Spinal cord injury can result in serious neuropathic pain, but new research suggests cannabis may help.
It is a little known phenomena that injury to the spinal cord may lead to the loss of full functioning in the neurons responsible for pain processing. Most comprehend that there can be loss in nerve transmission, resulting in paralysis. But, spinal cord injury can also result in severe and chronic pain. One major risk factor is subsequent injury.
What happens is that the circuitry that would normally stop sensory inputs, including pain. Functions of the intact spinal cord become deranged in the damaged spinal cord. The result is debilitating neuropathic pain. It is very difficult to treat spinal cord injury and new approaches to treatment are constantly being sought because the available strategies are largely ineffective. Recent research suggests that patients may find relief in treatments that target support cells of the central nervous system.
Cannabinoid Therapy for Spinal Cord Injury
Researchers discovered that targeting support cells, like glial cells, could modulate pain. The most abundant cell type in the central nervous system are these glial cells. While these are not able to conduct electrical current, glial cells provide support and cushioning for cells that do. Different types of glial cells also support neuronal cells by conducting surveillance (as an immune function) and monitoring inflammatory response.
Cannabinoids are known to alter glial function and several clinical studies, involving administration of cannabis, demonstrated the ability of these support cells to block neuropathic pain. Recently, a new study, published in the Journal of Pain (2016), compared the painkilling abilities of different strengths of vaporized cannabis in 42 participants who suffered from spinal cord injury related to traumatic injury or disease.
The participants were between eighteen and seventy years old, with a self-reported pain level of at least four on a ten scale. All participants began with a seven day ‘wash out period.’ During this time, they were to refrain from cannabis. Participants continued prescribed medications. The study was a randomized, double-blind, placebo controlled, crossover clinical trial. This is the ‘gold standard’ in research medicine.

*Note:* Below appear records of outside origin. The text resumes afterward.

(** Without the tables for an address [mmu_unmap] faults. *)
Lemma mmu_unmap_missing st root G virt : tree st root G -> entry_at st root (indices virt) = Ok None ->
  mmu_unmap st root virt = Fault.
Proof.
  intros Htr He. rewrite mmu_unmap_path.
  destruct (set_path_spec 0 (indices virt) st root G root [] Htr) as [[-> _]|(st' & old & _ & Hold & _)];
    [apply (tr_root _ _ _ Htr)|done|done|apply indices_range|done|congruence].
Qed.

(** C1: [mmu_map] makes the page of [virt] translate to the frame of [phys]
    with exactly the requested protection and owner flag, and leaves the
    translation of every other page as it was.  It panics only when fewer than
    three frames are free and never goes through a bad table pointer. *)
Theorem mmu_map_correct st root G phys virt prot flags : tree st root G -> 0 <= phys < 2 ^ 48 ->
  match mmu_map st root phys virt prot flags with
  | Ok st' =>
      (exists G', G ⊆ G' /\ tree st' root G') /\
      mmu_get_phys st' root virt = Ok (mk_mapping (align_down phys CONFIG_PAGE_SIZE)
        (Z.land prot 63) (Z.land flags VM_FLAG_OWNER) (has prot PROT_READ)) /\
      (forall virt', page_number virt' <> page_number virt ->
         translate st' root virt' = translate st root virt')
  | Panic => (length (pages_free (mpages st)) < 3)%nat
  | Fault | OutOfFuel => False
  end.
Proof.
  intros Htr Hp.
  destruct (mmu_map_spec st root G phys virt prot flags Htr Hp) as [[-> Hf]|(st' & G' & -> & ? & ? & ? & ?)]; [done|].
  split; [by exists G'|done].
Qed.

The tests involved two different strengths of cannabis. The strengths for two test groups were 2.9 percent and 6.7 percent THC. A third group was the placebo (0% THC). Each session was eight hours, separated by seven days. Each session involved vaping cannabis or a placebo. The researchers assigned such that each participant was their own control.
Study Finds Better Pain Relief With High Potency Cannabis
The researchers found a significant improvement in pain scores that correlated with the higher doses of THC. There was virtually no improvement with placebo, but significantly less pain with 2.9% THC vaporized cannabis, and then even less pain with 6.7% THC vaporized cannabis. Additionally, they also found that the analgesic effects were long lasting. Pain intensity was significantly less even one hour after administration.
Successful Phase I Clinical Trial on Glial Cell Cannabinoid Therapy
The authors recognized that this was a phase I clinical study, involving only 3 treatment session. Phase I involves healthy subjects in a clinical setting. It has the purpose of determining if the medicine is safe to check for efficacy. Positive results also imply efficacy.
In support of these findings, patients with spinal cord injuries report consumption in other parts of the world. These patients report that they consume cannabis for symptom relief. For example, a recent evaluation of recreational and medical cannabis consumption in individuals with traumatic spinal cord injury in Denmark was published. This survey revealed that sixty-five percent of the patients use cannabis for spinal cord injury related consequences, and that almost all of them reported at least a good effect on pain and spasticity.
The addition of cellular targets, such as glial cells, in designing therapeutic strategies for spinal cord injury may be exactly what will revolutionize this treatment field. Cannabinoid signaling was already described in glial cells almost two decades ago when it was found that these neuronal support cells have CB receptors. The mode of action for THC and pain relief is the binding and activating of THC to CB2 receptors. Therefore, CB2 receptor activation on glial cells may provide this analgesic effect.
Cannabinoid Therapy May Reduce Opioid Use
If THC is able to effectively manage the pain of spinal cord injury, this could also lead to the much needed reduction in opioid use. This would, not only mitigate addiction concerns for these chronic pain patients, it was also improve overall health by eliminating associated side effects of opioid painkillers.